- [Prompt]:
Could you transcribe all of the data word for word?

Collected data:
Lemma data_settles s progress :
  exists r s', settles_to (fun fuel => data_phase interface fuel progress) s r s' /\ after_data progress s r s'.
Proof.
  remember (load s) as x eqn:Ex. revert s progress Ex. induction x as [x IH] using (well_founded_ind lighter_wf).
  intros s progress ->.
  pose proof (read_weighs (framer (u_handler s)) (network_read_accumulator (u_handler s))) as Hw.
  destruct (try_read_msg (framer (u_handler s)) (network_read_accumulator (u_handler s))) as [[f acc] r] eqn:Er.
  set (s1 := with_handler s ((u_handler s) <| framer := f |> <| network_read_accumulator := acc |>)).
  assert (Hrd : read_msg s = (Done r, s1)) by by rewrite read_msg_eq, Er.
  destruct r as [[msg|]|er|].
  - destruct (data_frame interface msg s1) as [x s2] eqn:Ef. pose proof (frame_of_data_ends msg s1) as Hf. unfold wp in Hf. rewrite Ef in Hf.
    assert (Hstep : forall fuel, data_phase interface (S fuel) progress s =
      match x with Done _ => data_phase interface fuel true s2 | Failed er => (Failed er, s2) | Crashed => (Crashed, s2) | Pending => (Pending, s2) end).
    { intros fuel. cbn [data_phase]. unfold mbind at 1, U_bind at 1. rewrite Hrd. cbn [or_fatal].
      unfold mbind at 1, U_bind at 1. cbn [mret U_ret]. unfold mbind, U_bind. rewrite Ef. by destruct x. }
    destruct x as [[]|er| |]; [|by eexists _, s2; split; [split; [|exists 1%nat; intros [|fuel] ?; [lia|apply Hstep]]|]..|done].
    destruct Hf as (Hp & Hl & Hb). assert (Hlt : lighter (load s2) (load s)) by (rewrite Hl; exact Hw).
    destruct (IH (load s2) Hlt s2 true eq_refl) as (r' & s' & [Hr' [n Hn]] & Ha). exists r', s'. split.
    + split; [done|]. exists (S n). intros [|fuel] Hfuel; [lia|]. rewrite Hstep. apply Hn. lia.
    + destruct r' as [[p|]|er| |]; try done. destruct Ha as [Hp' Ha]. split; [unfold in_phase in *; by rewrite Hp', Hp|].
      left. destruct Ha as [Ha|(_ & Ha & _)]; [by eapply lighter_trans|by rewrite Ha].
  - exists (Done (Some progress)), s1. split.
    + split; [done|]. exists O. intros fuel _. destruct fuel; cbn [data_phase]; unfold mbind at 1, U_bind at 1; by rewrite Hrd.
    + split; [done|]. destruct Hw as [Hw|[Hw Hl]]; [by left|]. right. split_and!; [done|exact Hw|]. unfold buffers. cbn. by rewrite Hl.
  - exists (Failed er), (transition_to_error interface er s1).2. split; [|done]. split; [done|]. exists O. intros fuel _.
    destruct fuel; cbn [data_phase]; unfold mbind at 1, U_bind at 1; rewrite Hrd; cbn [or_fatal];
      unfold mbind at 1, U_bind at 1; by rewrite ufatal_eq.
  - exists Crashed, s1. split; [|done]. split; [done|]. exists O. intros fuel _.
    destruct fuel; cbn [data_phase]; unfold mbind at 1, U_bind at 1; by rewrite Hrd.
Qed.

- [Solution]:
Lemma data_settles s progress :
  exists r s', settles_to (fun fuel => data_phase interface fuel progress) s r s' /\ after_data progress s r s'.
Proof.
  remember (load s) as x eqn:Ex. revert s progress Ex. induction x as [x IH] using (well_founded_ind lighter_wf).
  intros s progress ->.
  pose proof (read_weighs (framer (u_handler s)) (network_read_accumulator (u_handler s))) as Hw.
  destruct (try_read_msg (framer (u_handler s)) (network_read_accumulator (u_handler s))) as [[f acc] r] eqn:Er.
  set (s1 := with_handler s ((u_handler s) <| framer := f |> <| network_read_accumulator := acc |>)).
  assert (Hrd : read_msg s = (Done r, s1)) by by rewrite read_msg_eq, Er.
  destruct r as [[msg|]|er|].
  - destruct (data_frame interface msg s1) as [x s2] eqn:Ef. pose proof (frame_of_data_ends msg s1) as Hf. unfold wp in Hf. rewrite Ef in Hf.
    assert (Hstep : forall fuel, data_phase interface (S fuel) progress s =
      match x with Done _ => data_phase interface fuel true s2 | Failed er => (Failed er, s2) | Crashed => (Crashed, s2) | Pending => (Pending, s2) end).
    { intros fuel. cbn [data_phase]. unfold mbind at 1, U_bind at 1. rewrite Hrd. cbn [or_fatal].
      unfold mbind at 1, U_bind at 1. cbn [mret U_ret]. unfold mbind, U_bind. rewrite Ef. by destruct x. }
    destruct x as [[]|er| |]; [|by eexists _, s2; split; [split; [|exists 1%nat; intros [|fuel] ?; [lia|apply Hstep]]|]..|done].
    destruct Hf as (Hp & Hl & Hb). assert (Hlt : lighter (load s2) (load s)) by (rewrite Hl; exact Hw).
    destruct (IH (load s2) Hlt s2 true eq_refl) as (r' & s' & [Hr' [n Hn]] & Ha). exists r', s'. split.
    + split; [done|]. exists (S n). intros [|fuel] Hfuel; [lia|]. rewrite Hstep. apply Hn. lia.
    + destruct r' as [[p|]|er| |]; try done. destruct Ha as [Hp' Ha]. split; [unfold in_phase in *; by rewrite Hp', Hp|].
      left. destruct Ha as [Ha|(_ & Ha & _)]; [by eapply lighter_trans|by rewrite Ha].
  - exists (Done (Some progress)), s1. split.
    + split; [done|]. exists O. intros fuel _. destruct fuel; cbn [data_phase]; unfold mbind at 1, U_bind at 1; by rewrite Hrd.
    + split; [done|]. destruct Hw as [Hw|[Hw Hl]]; [by left|]. right. split_and!; [done|exact Hw|]. unfold buffers. cbn. by rewrite Hl.
  - exists (Failed er), (transition_to_error interface er s1).2. split; [|done]. split; [done|]. exists O. intros fuel _.
    destruct fuel; cbn [data_phase]; unfold mbind at 1, U_bind at 1; rewrite Hrd; cbn [or_fatal];
      unfold mbind at 1, U_bind at 1; by rewrite ufatal_eq.
  - exists Crashed, s1. split; [|done]. split; [done|]. exists O. intros fuel _.
    destruct fuel; cbn [data_phase]; unfold mbind at 1, U_bind at 1; by rewrite Hrd.
Qed.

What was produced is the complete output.